Why?
Let's use the automobile business as an example. Let's assume that you're releasing a new model effective January 1. Unfortunately, the transmission supplier says they can't deliver transmissions until one month before you're to begin delivery of the new model.
You really can't go back to last year's model and retool all of your factories to kick out new cars; it's too impractical.
For sure, insurance is not the auto business. First, insurance companies don't have the complexities of production runs. At the same time, an auto company has the benefit of delaying release of a product because no one needs that product. Insurance isn't something you can bring 200,000 people on line when 20,000 will have some medical issue beginning January, 2014.

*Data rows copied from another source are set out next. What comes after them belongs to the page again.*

(* ===== verification/BlockIoProps.v ===== *)
(** Disks for the examples of the theorems. *)

From S2P Require Import Prelude RbSpec RbTree RbInstance ExtentCache ExtentIo Buf CtreeFmt TreeWorld Crc.
From S2P Require Import Volumes VolumesSpec VolumesMap VolumesMapping VolumesProps Raid6 BlockIo BlockIoSpec.
From S2P Require Import BlockIoStripe BlockIoTree.

Definition zero_disk : disk := Disk 0x10000000 (fun _ => false) (fun _ => 0).

(** The disks of the demo devices, all zero. *)
Definition zero_disks : disks := list_to_map ((fun fd => (fd, zero_disk)) <$> seqZ 3 8).

Lemma zero_disks_lookup fd : 3 <= fd < 11 -> zero_disks !! fd = Some zero_disk.
Proof.
  intros Hfd. apply elem_of_list_to_map_1.
  - rewrite <- list_fmap_compose. cbn [compose]. change (NoDup ((fun fd : Z => fd) <$> seqZ 3 8)). rewrite list_fmap_id. apply NoDup_seqZ.
  - apply list_elem_of_fmap. exists fd. split; [done|]. apply elem_of_seqZ. lia.
Qed.

Lemma zero_byte fd x : dev_byte zero_disks fd x = 0.
Proof.
  unfold dev_byte. destruct (zero_disks !! fd) as [d|] eqn:Hd; [|done]. apply elem_of_list_to_map_2, list_elem_of_fmap in Hd as (y & [=-> ->] & _). done.
Qed.

Lemma zero_parity {A} (l : list A) k : parity_of k ((fun _ => 0) <$> l) = 0.
Proof.
  unfold parity_of, gf_parity, gf_syndrome. destruct (k =? 0); (induction l as [|a l IH]; [done|]); cbn [fmap list_fmap foldr]; by rewrite IH.
Qed.

Lemma demo_volume type num sub size p :
  0 <= num <= 8 -> dev_len (demo_chunk type num sub size) p <= 0x1000000 ->
  volume_ok zero_disks [(demo_chunk type num sub size, p)] (fun _ => 0).
Proof.
  intros Hnum Hlen. split.
  - split.
    + intros c i ->%list_elem_of_singleton Hi. cbn [fst snd map_num_stripes demo_chunk] in *. cbv zeta.
      assert (Hst : the_stripe (demo_chunk type num sub size) i = BioStripe (demo_device i) (0x100000 + i * 0x1000000)).
      { unfold the_stripe, stripe_at. rewrite (proj2 (Z.ltb_ge _ _)) by lia. cbn [map_stripes demo_chunk].
        rewrite list_lookup_fmap, lookup_seqZ_lt by lia. simpl. by replace (0 + Z.of_nat (Z.to_nat i)) with i by lia. }
      rewrite Hst. cbn [bs_dev bs_physical demo_device dev_fd]. split; [lia|]. exists zero_disk.
      split; [apply zero_disks_lookup; lia|]. split; [|done]. cbn [zero_disk dk_size]. lia.
    + intros fd x. rewrite zero_byte. unfold in_byte. lia.
  - intros c o copy _ _ _. apply zero_byte.
  - intros c row k x _ _ _ _. unfold place_byte. rewrite zero_byte. symmetry. apply zero_parity.
Qed.

Definition demo_info (m : map_lookup) : io_info rb_mem :=
  IoInfo (one_chunk m) false [] [replicate 16 0] 4 0x1000.

(** A mirrored chunk. *)
Definition demo_raid1 : map_lookup := demo_chunk 0x14 2 1 0x40000.

Lemma demo_raid1_ok : map_ok demo_raid1 Raid1.
Proof.
  split.
  - vm_compute. reflexivity.
  - vm_compute. reflexivity.
  - exists 0x2000. vm_compute. reflexivity.
  - vm_compute. reflexivity.
  - vm_compute. reflexivity.
  - vm_compute. reflexivity.
  - vm_compute. reflexivity.
  - vm_compute. reflexivity.
  - vm_compute. intros [=].
  - vm_compute. reflexivity.
  - vm_compute. reflexivity.
  - apply (bool_decide_unpack _). vm_compute. exact I.
Qed.

(** A block of 128 bytes at the start of the chunk, of generation 7. *)
Definition demo_block : buf := put_le 8 48 0x500000 (put_le 8 80 7 (fun _ => 0)).

Definition demo_sum : list Z := Eval vm_compute in block_sum demo_block 128.

(** The second copy is good, the sectors of the first are bad. *)
Definition damaged_disks : disks :=
  <[3 := Disk 0x10000000 (fun _ => true) (fun _ => 0)]>
  (<[4 := Disk 0x10000000 (fun _ => false) (fun x =>
       if (0x1100000 <=? x) && (x <? 0x1100080) then write_extent_buffer demo_block demo_sum 0 (x - 0x1100000) else 0)]> zero_disks).

(** ** What block I/O guarantees. *)

(** Whether the mirror [k] has a block that passes all tests. *)
Definition mirror_good {T} `{RbTree T} (info : io_info T) (st : disks) (rounds : nat) (start len parent k : Z) : bool :=
  match read_whole_eb rounds info st (IoBuffer start len 0 0 0 (fun _ => 0)) k with
  | Some (ret, eb) => (ret =? 0) && block_valid info start len (io_data eb) && right_transid parent (io_data eb)
  | None => false
  end.

Section Props.
Context {T : Type} `{RbTreeLaws T}.
Implicit Types (info : io_info T) (ms : list (map_lookup * profile)).

(** C8: [write_data_to_disk] refines an assignment to a range of the logical
    address space, when the range begins at a multiple of the leaf size and all
    chunks and stripes are aligned to it: if the disks hold the contents [vol],
    every copy and the parity included, then after the write they hold [vol]
    with the range replaced, in all copies and with the right parity, for every
    profile and whichever chunks the range crosses.  A write to RAID 5 or 6 that
    is not aligned so can lose what is past the end of its full stripe
    ([write_past_stripe_lost]). *)
Theorem write_data_correct info ms st vol fuel b offset bytes mirror big
  (Hmap : mapping_ok (fi_mapping info) ms) (Hd : extents_disjoint ms) (Hrest : fi_on_restoring info = false)
  (Hvol : volume_ok st ms vol) (Hb : bytes_ok b) (Hleaf : leaf_aligned info ms)
  (Hr : mapped ms offset (offset + bytes)) (Hbytes : 0 <= bytes <= MAX_RW_COUNT) (Hal : (fi_leafsize info | offset))
  (Hbig : stripes_below ms big) (Hbig0 : 0 <= big) (Hfuel : bytes + big <= Z.of_nat fuel) :
  exists st', write_data_to_disk fuel info b offset bytes mirror st = Some (0, st') /\
    volume_ok st' ms (overlay vol offset bytes b).
Proof.
  apply (write_data_run info ms Hmap Hd Hrest b Hb Hleaf big Hbig fuel st vol offset bytes 0 mirror Hvol Hr Hbytes Hfuel Hbig0). by right.
Qed.

(** C27: [read_data_from_disk] returns the contents of the volume, from any
    mirror that has data, and writes no other byte of the caller's buffer. *)
Theorem read_data_correct info ms st vol fuel b offset bytes mirror
  (Hmap : mapping_ok (fi_mapping info) ms) (Hvol : volume_ok st ms vol) (Hr : mapped ms offset (offset + bytes))
  (Hbytes : 0 <= bytes <= MAX_RW_COUNT) (Hfuel : bytes <= Z.of_nat fuel) (Hmir : mirror_ok ms mirror) :
  exists b', read_data_from_disk fuel info st b offset bytes mirror = Some (0, b') /\
    forall x, b' x = if decide (0 <= x < bytes) then vol (offset + x) else b x.
Proof.
  destruct (read_data_run info ms Hmap st vol Hvol fuel b offset bytes 0 mirror Hr) as (b' & Hrun & Hx); [lia|lia|done|].
  exists b'. split; [exact Hrun|]. intros x. rewrite Hx, Z.add_0_l. destruct (decide _); [f_equal; lia|done].
Qed.

(** a write of at most one leaf to RAID 5 or 6 that reaches beyond the end of
    its full stripe reports success, but the bytes beyond keep their old
    values: the length is cut to the stripe length and the leaf size only,
    whatever the place in the stripe is. *)
Theorem write_past_stripe_lost info ms st vol fuel b m p o bytes mirror
  (Hmap : mapping_ok (fi_mapping info) ms) (Hd : extents_disjoint ms) (Hrest : fi_on_restoring info = false)
  (Hvol : volume_ok st ms vol) (Hb : bytes_ok b) (Hin : (m, p) ∈ ms) (Hp : p = Raid5 \/ p = Raid6)
  (Ho : 0 <= o < ce_size (map_ce m)) (Hend : ce_start (map_ce m) + o + bytes < 2 ^ 64)
  (Hbytes : 0 < bytes <= Z.min (map_stripe_len m) (fi_leafsize info)) (Hfuel : map_stripe_len m <= Z.of_nat fuel) :
  let width := data_count m p * map_stripe_len m in
  width - o mod width < bytes ->
  exists st', write_data_to_disk (S fuel) info b (ce_start (map_ce m) + o) bytes mirror st = Some (0, st') /\
    volume_ok st' ms (overlay vol (ce_start (map_ce m) + o) (width - o mod width) b).
Proof.
  intros width Hcross. unfold write_data_to_disk.
  destruct (write_round_stripe info ms Hmap Hd Hrest b Hb fuel st vol m p o bytes 0 mirror Hvol Hin Ho Hp) as (st' & V & R); [lia|done|lia|lia|].
  replace (Z.min (Z.min (map_stripe_len m) bytes) (fi_leafsize info)) with bytes in V, R by lia. fold width in V. rewrite Z.min_r in V by lia.
  exists st'. split; [|exact V]. rewrite R, Z.sub_diag. by destruct fuel.
Qed.

Section Block.
Context info ms m p o len (Hmap : mapping_ok (fi_mapping info) ms) (Hrest : fi_on_restoring info = false)
  (Hcs : fi_csum_size info = 4) (Hfs : Forall (fun fsid => length fsid = 16%nat) (fi_fsids info))
  (Hin : (m, p) ∈ ms) (Ho : 0 <= o) (Hlen : 101 <= len) (Hend : o + len <= ce_size (map_ce m)).
Abbreviation start := (ce_start (map_ce m) + o).

Lemma fresh_not_uptodate eb parent : extent_buffer_uptodate eb = false -> btrfs_buffer_uptodate eb parent = (false, eb).
Proof using Type. intros Hup. unfold btrfs_buffer_uptodate. by rewrite Hup. Qed.

(** C23: [read_tree_block] always returns, and a block it returns is marked up to
    date, is what one of the mirrors holds, says that it belongs to this
    address and file system, has the right checksum, and has the generation
    asked for or is marked [EXTENT_BAD_TRANSID]. *)
Theorem read_tree_block_checked st fuel rounds eb parent
  (Hst : io_start eb = start) (Hl : io_len eb = len) (Hup : extent_buffer_uptodate eb = false)
  (Hr : len <= Z.of_nat rounds) (Hf : num_copies m + 2 <= Z.of_nat fuel) :
  exists r, read_tree_block fuel rounds info st (Some eb) parent = Some r /\ forall eb', r = Some eb' ->
    extent_buffer_uptodate eb' = true /\ io_start eb' = start /\ io_len eb' = len /\
    block_valid info start len (io_data eb') = true /\
    (right_transid parent (io_data eb') = true \/ has_type (io_flags eb') EXTENT_BAD_TRANSID = true) /\
    exists k ebk, 0 <= k <= num_copies m /\
      read_whole_eb rounds info st (IoBuffer start len 0 0 0 (fun _ => 0)) k = Some (0, ebk) /\ agree (io_data ebk) (io_data eb') 0 len.
Proof using All.
  unfold read_tree_block. rewrite fresh_not_uptodate by done.
  pose proof (num_copies_ok m p (chunk_ok _ ms m p Hmap Hin)) as Hn. pose proof (copies_pos m p (chunk_ok _ ms m p Hmap Hin)).
  assert (Hnc : 1 <= num_copies m) by (destruct p; lia).
  destruct (loop_returns info ms Hmap Hrest st m p Hin o len Ho ltac:(lia) Hend rounds Hr Hcs Hfs Hlen parent fuel eb 0 0 0 false) as (r & -> & Ht);
    [done|lia..|]. exists r. split; [done|]. intros eb' Heq. destruct (Ht eb' Heq) as ([B1 B2] & Tu & Tv & Tt & k & f & Hk & Hread & Hag).
  split; [done|]. split; [done|]. split; [done|]. split; [done|]. split; [done|].
  destruct (Hread (IoBuffer start len 0 0 0 (fun _ => 0))) as (ebk & Hrun & _ & Hagk); [done|]. exists k, ebk. split; [done|]. split; [done|].
  intros x Hx. by rewrite Hag, Hagk.
Qed.

(** C16: when any mirror has a good block, [read_tree_block] returns a good block,
    whatever the other mirrors hold and whether they can be read at all. *)
Theorem read_tree_block_recovers st fuel rounds eb parent k
  (Hst : io_start eb = start) (Hl : io_len eb = len) (Hup : extent_buffer_uptodate eb = false)
  (Hr : len <= Z.of_nat rounds) (Hf : num_copies m + 1 <= Z.of_nat fuel)
  (Hk : 0 <= k <= num_copies m) (Hk1 : num_copies m <> 1 \/ k = 0) (Hgood : mirror_good info st rounds start len parent k = true) :
  exists eb', read_tree_block fuel rounds info st (Some eb) parent = Some (Some eb') /\
    extent_buffer_uptodate eb' = true /\ io_start eb' = start /\ io_len eb' = len /\
    block_valid info start len (io_data eb') = true /\ right_transid parent (io_data eb') = true.
Proof using All.
  unfold read_tree_block. rewrite fresh_not_uptodate by done. unfold mirror_good in Hgood.
  assert (Hblank : is_block m o len (IoBuffer start len 0 0 0 (fun _ => 0))) by done.
  destruct (mirror_cases info ms Hmap Hrest st m p Hin o len Ho ltac:(lia) Hend rounds Hr k Hk) as [Hbad|[f Hread]].
  { destruct (Hbad _ Hblank) as (ebk & Hrun & _). rewrite Hrun in Hgood. done. }
  destruct (Hread _ Hblank) as (ebk & Hrun & _ & Hag). rewrite Hrun in Hgood. rewrite Z.eqb_refl in Hgood. cbn [andb] in Hgood.
  rewrite (valid_agree info Hfs start len f _ Hlen Hag), (transid_agree parent len f _ Hlen Hag) in Hgood.
  destruct (loop_finds info ms Hmap Hrest st m p Hin o len Ho ltac:(lia) Hend rounds Hr Hcs Hfs Hlen parent fuel eb 0 0 0 k f) as (eb' & Hloop & Ht & Hp);
    [done|lia|lia|lia|done|unfold passes; by rewrite orb_false_r|lia|].
  exists eb'. split; [exact Hloop|]. destruct Ht as ([B1 B2] & Tu & Tv & _). split; [done|]. split; [done|]. split; [done|]. split; [done|].
  unfold passes in Hp. rewrite orb_false_r in Hp. by apply andb_true_iff in Hp as [_ Hp].
Qed.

They just can't go back to their customers and say "Hey, remember those policies you used to have? We're going to bring those back". There's way too many complicated actuarial processes, lined up service providers, support staff training, etc. for an insurance company to bring back all those policies in one month when they effectively killed all that off with the Obamacare regulations a year ago.

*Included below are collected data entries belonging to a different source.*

(* ===== verification/CheckHist.v ===== *)
(** What the checker has been told about one extent, and the record it has of
    it: the record is right exactly when the extent tree and the other trees
    agree. *)

From S2P Require Import Prelude RbSpec ExtentCache Buf CtreeFmt ItemFmt LeafOps NodeOps TreeWorld InodeItem.
From S2P Require Import ExtentAlloc ExtentItem ExtentItemSpec CheckRec CheckRun.

(** ** Calls for one extent *)

(** The item of the extent; a reference the extent tree has, to a tree block or
    to data; a pointer to the block; a file that uses the data; the block passed
    its own checks. *)
Inductive event :=
| Item (refs : Z) (metadata : bool)
| DeclTree (parent root : Z)
| DeclData (parent root owner offset num max_size : Z)
| Ptr (parent root : Z) (key : option btrfs_key) (is_root : bool)
| File (parent root owner offset bytes : Z)
| Checked.

Implicit Types (e : event) (evs : list event) (r : extent_record) (o : option extent_record) (l : list extent_backref).

Definition tree_ref (parent root : Z) : extent_ref := if 0 <? parent then SharedTreeRef parent else TreeRef root.
Definition data_ref (parent root owner offset : Z) : extent_ref :=
  if 0 <? parent then SharedDataRef parent else DataRef root owner offset.

Definition event_step (junk s n : Z) e o : option extent_record :=
  match e with
  | Item refs metadata => extent_step None s n refs false false false metadata true n o
  | DeclTree parent root => Some (tree_step s parent root false o)
  | DeclData parent root owner offset num max_size => Some (data_step junk s parent root owner offset num false max_size o)
  | Ptr parent root key is_root => Some (tree_step s parent root true (extent_step key s n 0 is_root true false true false n o))
  | File parent root owner offset bytes => Some (data_step junk s parent root owner offset 1 true bytes o)
  | Checked => r ← o; after_free (er_with_checked r true true)
  end.

(** ** What the calls say *)

Definition items evs : list Z := omap (fun e => match e with Item refs _ => Some refs | _ => None end) evs.

Definition decl_of e : option (extent_ref * Z) :=
  match e with
  | DeclTree parent root => Some (tree_ref parent root, 1)
  | DeclData parent root owner offset num _ => Some (data_ref parent root owner offset, num)
  | _ => None
  end.
Definition found_of e : option extent_ref :=
  match e with
  | Ptr parent root _ _ => Some (tree_ref parent root)
  | File parent root owner offset _ => Some (data_ref parent root owner offset)
  | _ => None
  end.

(** The references the extent tree has, with their counts, and those found. *)
Definition declared evs : gmap extent_ref Z := list_to_map (omap decl_of evs).
Fixpoint counted (rs : list extent_ref) : gmap extent_ref Z :=
  match rs with [] => ∅ | x :: rs => partial_alter (fun c => Some (default 0 c + 1)) x (counted rs) end.
Definition found evs : gmap extent_ref Z := counted (omap found_of evs).
Definition total evs : Z := Z.of_nat (length (omap found_of evs)).

Definition checked evs : bool :=
  existsb (fun e => match e with File _ _ _ _ _ | Checked => true | _ => false end) evs.

(** The trees agree about the extent of [n] bytes: it has one item, the item
    counts the references that were found, each as often as it was found, and
    files use all of the extent; and it was checked. *)
Record consistent (n : Z) evs : Prop := {
  cn_item : items evs = [total evs];
  cn_refs : declared evs = found evs;
  cn_bytes : forall parent root owner offset bytes, File parent root owner offset bytes ∈ evs -> bytes = n;
  cn_checked : checked evs = true;
}.

(** ** Sums over references *)

Definition count (m : gmap extent_ref Z) (x : extent_ref) : Z := default 0 (m !! x).

Lemma counted_pos rs x c : counted rs !! x = Some c -> 0 < c.
Proof.
  revert c. induction rs as [|y rs IH]; intros c; [done|]. cbn [counted]. destruct (decide (x = y)) as [->|Hne].
  - rewrite lookup_partial_alter_eq. intros [= <-]. destruct (counted rs !! y) as [d|]; cbn [default from_option id]; [|lia].
    specialize (IH d eq_refl). lia.
  - rewrite lookup_partial_alter_ne by done. apply IH.
Qed.

Lemma counted_snoc rs x : counted (rs ++ [x]) = <[x := count (counted rs) x + 1]> (counted rs).
Proof.
  unfold count. induction rs as [|z rs IH]; cbn [app counted]; [done|]. rewrite IH. apply map_eq. intros y.
  destruct (decide (y = x)) as [->|Hx].
  - rewrite lookup_insert_eq. destruct (decide (x = z)) as [->|Hz].
    + rewrite !lookup_partial_alter_eq, lookup_insert_eq. cbn [default from_option id]. done.
    + rewrite !lookup_partial_alter_ne, lookup_insert_eq by done. done.
  - rewrite (lookup_insert_ne _ x y) by done. destruct (decide (y = z)) as [->|Hz].
    + by rewrite !lookup_partial_alter_eq, lookup_insert_ne.
    + by rewrite !lookup_partial_alter_ne, lookup_insert_ne.
Qed.

Lemma count_nonneg rs x : 0 <= count (counted rs) x.
Proof. unfold count. destruct (counted rs !! x) as [c|] eqn:Hc; cbn; [apply counted_pos in Hc; lia|lia]. Qed.

Definition sum_of {A} (f : A -> Z) (xs : list A) : Z := foldr (fun x a => f x + a) 0 xs.

Lemma sum_app {A} (f : A -> Z) xs ys : sum_of f (xs ++ ys) = sum_of f xs + sum_of f ys.
Proof. unfold sum_of. induction xs as [|x xs IH]; cbn [app foldr]; [lia|]. rewrite IH. lia. Qed.

Lemma sum_ext {A} (f g : A -> Z) xs : (forall x, x ∈ xs -> f x = g x) -> sum_of f xs = sum_of g xs.
Proof.
  intros Hfg. unfold sum_of. induction xs as [|x xs IH]; cbn [foldr]; [done|]. rewrite (Hfg x) by left. rewrite IH; [done|].
  intros y Hy. apply Hfg. by right.
Qed.

Lemma sum_fmap {A B} (f : B -> Z) (g : A -> B) xs : sum_of f (g <$> xs) = sum_of (fun x => f (g x)) xs.
Proof. unfold sum_of. induction xs as [|x xs IH]; cbn; [done|]. by rewrite IH. Qed.

Lemma sum_plus_one f g (xs : list extent_ref) x : NoDup xs -> x ∈ xs -> (forall y, g y = f y + if decide (y = x) then 1 else 0) -> sum_of g xs = sum_of f xs + 1.
Proof.
  intros Hnd Hx Hg. apply list_elem_of_split in Hx as (A & B & ->). apply NoDup_app in Hnd as (_ & HA & [HB _]%NoDup_cons).
  rewrite !sum_app. unfold sum_of at 2 4. cbn [foldr]. fold (sum_of f B) (sum_of g B). rewrite (Hg x), decide_True by done.
  rewrite (sum_ext g f A), (sum_ext g f B); [lia|..].
  - intros y Hy. rewrite Hg, decide_False; [lia|]. by intros ->.
  - intros y Hy. rewrite Hg, decide_False; [lia|]. intros ->. apply (HA x Hy). left.
Qed.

It cannot be done. It would be like starting a whole new health insurance provider and new policies in one month.
While I find it funny that the Obamunists may finally get their comeuppance, I do believe that we are looking at a first class medical crisis.
Megan McCardle has the time line of the insurance dominoes falling here. You should read the entire thing. It's right out of a Stephen King hospital movie.
Millions of people are facing those cancellation letters. Ideally, we could just say, never mind -- let these people simply stay on their current policies. But here's maybe the biggest irony in this whole mess. The Obama administration may not be ready for Obamacare but the insurance industry is. The health insurance companies spent the last many months rolling their old policies off the books and replacing them with the 2014 Obamacare compliant products -- Bronze, Silver, Gold, and Platinum….More...
I suppose it might be possible to get insurance commissioners to waive their requirements but even if they did how could the insurance industry reprogram systems in less than a month that took months to program in the first place, contact the millions impacted, explain their new options (they could still try to get one of the new policies with a subsidy), and get their approval?